ASSIGNMENT => Show all lines below holding the string "Context".

BEGIN RECORDS FOR THE TASK

(** [wallet::exec]. *)
Definition wallet_exec (var : option string) (drawn : Path -> SecretKey) (now : Z)
    (connected : SocketAddr -> result string unit) (args : WalletOpts) : cli (list string) :=
  _ ← on_disk CliIo (create_dir_all (wallet_keys_dir var));
  _ ← on_disk CliIo (create_dir_all (wallet_accounts_dir var));
  let keypair_file_path := path_join (wallet_keys_dir var) (wo_identity args) in
  keypair ← on_disk CliCoreError
              (read_or_generate_keypair_file (drawn keypair_file_path) keypair_file_path);
  restored ← on_disk id (restore_accounts_and_addresses drawn (wallet_accounts_dir var));
  w ← lift (map_err (fun err => CliOther ("unable to create wallet: " +:+ wallet_error_to_string err))
              (Wallet_new connected
                 (mk_WalletConfig (wo_rpc_server_address args) keypair.1 keypair.2
                    restored.1 restored.2)));
  wallet_command drawn now (wallet_accounts_dir var) w (wo_subcommand args).
End wallet_cli.

(** ** The identity of a node *)

Section identity.
Context `{!Hashing, !HashingLaws, !Secp256k1, !Secp256k1Laws, !ValidatorKeys, !ValidatorKeysLaws}.
Context `{!KeyTextLaws, !ValidatorTextLaws, !SocketAddrs, !Kademlia, !IoErrorText}.

Abbreviation key_file var := (path_join (node_data_dir var) "keypair").

Lemma key_file_parent var : parent (key_file var) = Some (node_data_dir var).
Proof. by apply parent_snoc. Qed.

(** One start of a node: what it draws, its default configuration and its options. *)
Record Start := mk_Start {
  sta_drawn : KeyPair;
  sta_default : NodeConfig;
  sta_args : RunOpts;
}.

(** Starts one after the other on one disk, with their results. *)
Fixpoint starts (var : option string) (l : list Start) (s : FileSystem)
    : FileSystem * list (result CliError Launch) :=
  match l with
  | [] => (s, [])
  | st :: l' =>
      let '(s1, r) := run var (sta_drawn st) (sta_default st) (sta_args st) s in
      let '(s2, rs) := starts var l' s1 in (s2, r :: rs)
  end.

(** What a start hands over under the key pair [kp]. *)
Definition launched (kp : KeyPair) (st : Start) : Launch :=
  let c := with_keypair kp (NodeConfig_from_opts (sta_default st) (sta_args st)) in
  if ro_dettached (sta_args st) then RunDettached c else RunBlocking c.

(** A key pair with the bytes that are written for it. *)
Definition drawable (kp : KeyPair) (v m : bytes) : Prop :=
  KeyPair_wf kp /\ KeyPair_to_bytes kp = Ok (v, m).

(** The directory of the node is there, and its key file can be written and read. *)
Definition key_file_usable (var : option string) (s : FileSystem) : Prop :=
  fs_wf s /\ is_dir s (node_data_dir var) = true /\ can_create (key_file var) s /\
  denied s (FsOpen (key_file var)) = false.

Lemma usable_store var text s :
  key_file_usable var s -> key_file_usable var (store (key_file var) text s).
Proof. intros (W & D & C & O). split_and!; [by apply store_wf|done..]. Qed.

Lemma run_in_dir var st s s' kp :
  key_file_usable var s -> node_keypair (sta_drawn st) (key_file var) s = (s', Ok kp) ->
  run var (sta_drawn st) (sta_default st) (sta_args st) s = (s', Ok (launched kp st)).
Proof.
  intros (W & D & _) K. unfold run, mbind, method_bind, with_error.
  rewrite create_dir_all_id by done. simpl. by rewrite K.
Qed.

(** A key file that can be read is read. *)
Lemma run_reads var st s kp :
  key_file_usable var s -> read_keypair_file (key_file var) s = Ok kp ->
  run var (sta_drawn st) (sta_default st) (sta_args st) s = (s, Ok (launched kp st)).
Proof. intros U R. apply run_in_dir; [done|]. unfold node_keypair. by rewrite R. Qed.

(** Otherwise the drawn pair is written to it, and what the device takes decides on how
    it is read later. *)
Lemma run_writes var st s v m :
  key_file_usable var s -> is_err (read_keypair_file (key_file var) s) = true ->
  drawable (sta_drawn st) v m ->
  let s' := store (key_file var) (key_text v m) s in
  run var (sta_drawn st) (sta_default st) (sta_args st) s = (s', Ok (launched (sta_drawn st) st)) /\
  key_file_usable var s' /\ limit s' = limit s /\
  (fits (limit s (key_file var)) (key_text v m) = true ->
     read_keypair_file (key_file var) s' = Ok (sta_drawn st)) /\
  (fits (limit s (key_file var)) (key_text v m) = false ->
     is_err (read_keypair_file (key_file var) s') = true).
Proof.
  intros U R [K B] s'. pose proof U as (W & D & C & O).
  split; [|split; [by apply usable_store|split; [done|by apply read_stored_key]]].
  apply run_in_dir; [done|]. unfold node_keypair.
  destruct (read_keypair_file _ s) as [kp'|e|]; [done| |done].
  unfold write_keypair_file, create_parent. rewrite key_file_parent.
  unfold mbind, method_bind, with_error, create_dir. rewrite create_dir_all_id by done. simpl.
  rewrite open_truncate_ok by done. simpl. by rewrite (write_keypair_store _ _ _ _ _ B).
Qed.

Lemma starts_read var l s kp :
  key_file_usable var s -> read_keypair_file (key_file var) s = Ok kp ->
  starts var l s = (s, (fun st => Ok (launched kp st)) <$> l).
Proof.
  intros U R. induction l as [|st l IH]; [done|]. simpl.
  by rewrite (run_reads _ _ _ _ U R), IH.
Qed.

Lemma short_device_full n v m :
  length m = 32 -> (n < 65)%nat -> fits (Some n) (key_text v m) = false.
Proof.
  intros L N. apply bool_decide_eq_false. rewrite <-chars_length. unfold key_text.
  rewrite chars_app, length_app. simpl. rewrite !chars_length, !hex_encode_length. lia.
Qed.

Lemma starts_draw var l s n :
  key_file_usable var s -> is_err (read_keypair_file (key_file var) s) = true ->
  Forall (fun st => exists v m, drawable (sta_drawn st) v m) l ->
  limit s (key_file var) = Some n -> (n < 65)%nat ->
  (starts var l s).2 = (fun st => Ok (launched (sta_drawn st) st)) <$> l.
Proof.
  intros U R F. revert s U R. induction F as [|st l (v & m & Dr) _ IH]; intros s U R L N; [done|].
  destruct (run_writes var st s v m U R Dr) as (E & U' & L' & _ & Cut).
  assert (fits (limit s (key_file var)) (key_text v m) = false) as Fu.
  { rewrite L. apply short_device_full; [|done]. by eapply to_bytes_ok, Dr. }
  simpl. rewrite E. specialize (IH _ U' (Cut Fu)). rewrite L' in IH. specialize (IH L N).
  destruct (starts var l _) as [s2 rs]. simpl in *. by rewrite IH.
Qed.

(** A start creates the directory first, which does nothing once it is there. *)
Lemma starts_in_dir var st l s s0 :
  create_dir_all (node_data_dir var) s = (s0, Ok tt) -> key_file_usable var s0 ->
  starts var (st :: l) s = starts var (st :: l) s0.
Proof.
  intros Cr (W & D & _). simpl. unfold run, mbind, method_bind, with_error.
  by rewrite Cr, create_dir_all_id by done.
Qed.

(** C29. The identity of a node across any number of starts, with whatever options, in a
    directory that is there or can be created, and whose key file can be written and
    read. All of them succeed. If there is a key pair in the file at first, all run
    under it and nothing but the directory is written. If there
    is none but the device takes all of the text of the pair the first start draws,
    all run under that pair. If there is none and the device takes fewer than 65 bytes, the failed
    writes go unnoticed, and every start runs under a fresh pair of its own. *)
Theorem node_identity var first rest s s0 v m :
  create_dir_all (node_data_dir var) s = (s0, Ok tt) -> key_file_usable var s0 -> drawable (sta_drawn first) v m ->
  Forall (fun st => exists v m, drawable (sta_drawn st) v m) rest ->
  (forall kp, read_keypair_file (key_file var) s0 = Ok kp ->
     starts var (first :: rest) s = (s0, (fun st => Ok (launched kp st)) <$> first :: rest)) /\
  (is_err (read_keypair_file (key_file var) s0) = true ->
     fits (limit s0 (key_file var)) (key_text v m) = true ->
     (starts var (first :: rest) s).2 =
       (fun st => Ok (launched (sta_drawn first) st)) <$> first :: rest) /\
  (is_err (read_keypair_file (key_file var) s0) = true ->
     forall n, limit s0 (key_file var) = Some n -> (n < 65)%nat ->
     (starts var (first :: rest) s).2 =
       (fun st => Ok (launched (sta_drawn st) st)) <$> first :: rest).
Proof.
  intros Cr U Dr F. rewrite (starts_in_dir _ _ _ _ _ Cr U). split_and!.
  - intros kp R. by apply starts_read.
  - intros R Fi. destruct (run_writes var first s0 v m U R Dr) as (E & U' & _ & Rd & _).
    simpl. rewrite E. by rewrite (starts_read _ _ _ _ U' (Rd Fi)).
  - intros R n L N. apply (starts_draw _ _ _ n); [done|done|constructor; by eauto|done|done].
Qed.
End identity.

(** ** The accounts of a wallet *)

Section accounts.
Context `{!Hashing, !HashingLaws, !Secp256k1, !SecretKeyParse, !KeyDebug, !ValidatorKeys, !StrDebug}.
Context `{!ToJson Address, !ToJson PublicKey, !ToJson Token, !ToJson Z, !ToJson string}.
Context `{!SocketAddrs, !HashOrder, !IoErrorText, !KeyTextLaws, !KeyCodec, !KeyCodecLaws}.
Context `{!DirOrder, !DirOrderLaws, !ParseIntErrorText}.
Context `{!PrettyJson Account, !FromJson Account, !AccountJsonLaws, !PrettyJson WalletInfo}.
Context `{!PrettyJson (list RpcTransactionRecord)}.
Context {W : Type} (client : RpcClient W).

END RECORDS FOR THE TASK

ANSWER SPACE =>
Context `{!Hashing, !HashingLaws, !Secp256k1, !Secp256k1Laws, !ValidatorKeys, !ValidatorKeysLaws}.
Context `{!KeyTextLaws, !ValidatorTextLaws, !SocketAddrs, !Kademlia, !IoErrorText}.
Context `{!Hashing, !HashingLaws, !Secp256k1, !SecretKeyParse, !KeyDebug, !ValidatorKeys, !StrDebug}.
Context `{!ToJson Address, !ToJson PublicKey, !ToJson Token, !ToJson Z, !ToJson string}.
Context `{!SocketAddrs, !HashOrder, !IoErrorText, !KeyTextLaws, !KeyCodec, !KeyCodecLaws}.
Context `{!DirOrder, !DirOrderLaws, !ParseIntErrorText}.
Context `{!PrettyJson Account, !FromJson Account, !AccountJsonLaws, !PrettyJson WalletInfo}.
Context `{!PrettyJson (list RpcTransactionRecord)}.
Context {W : Type} (client : RpcClient W).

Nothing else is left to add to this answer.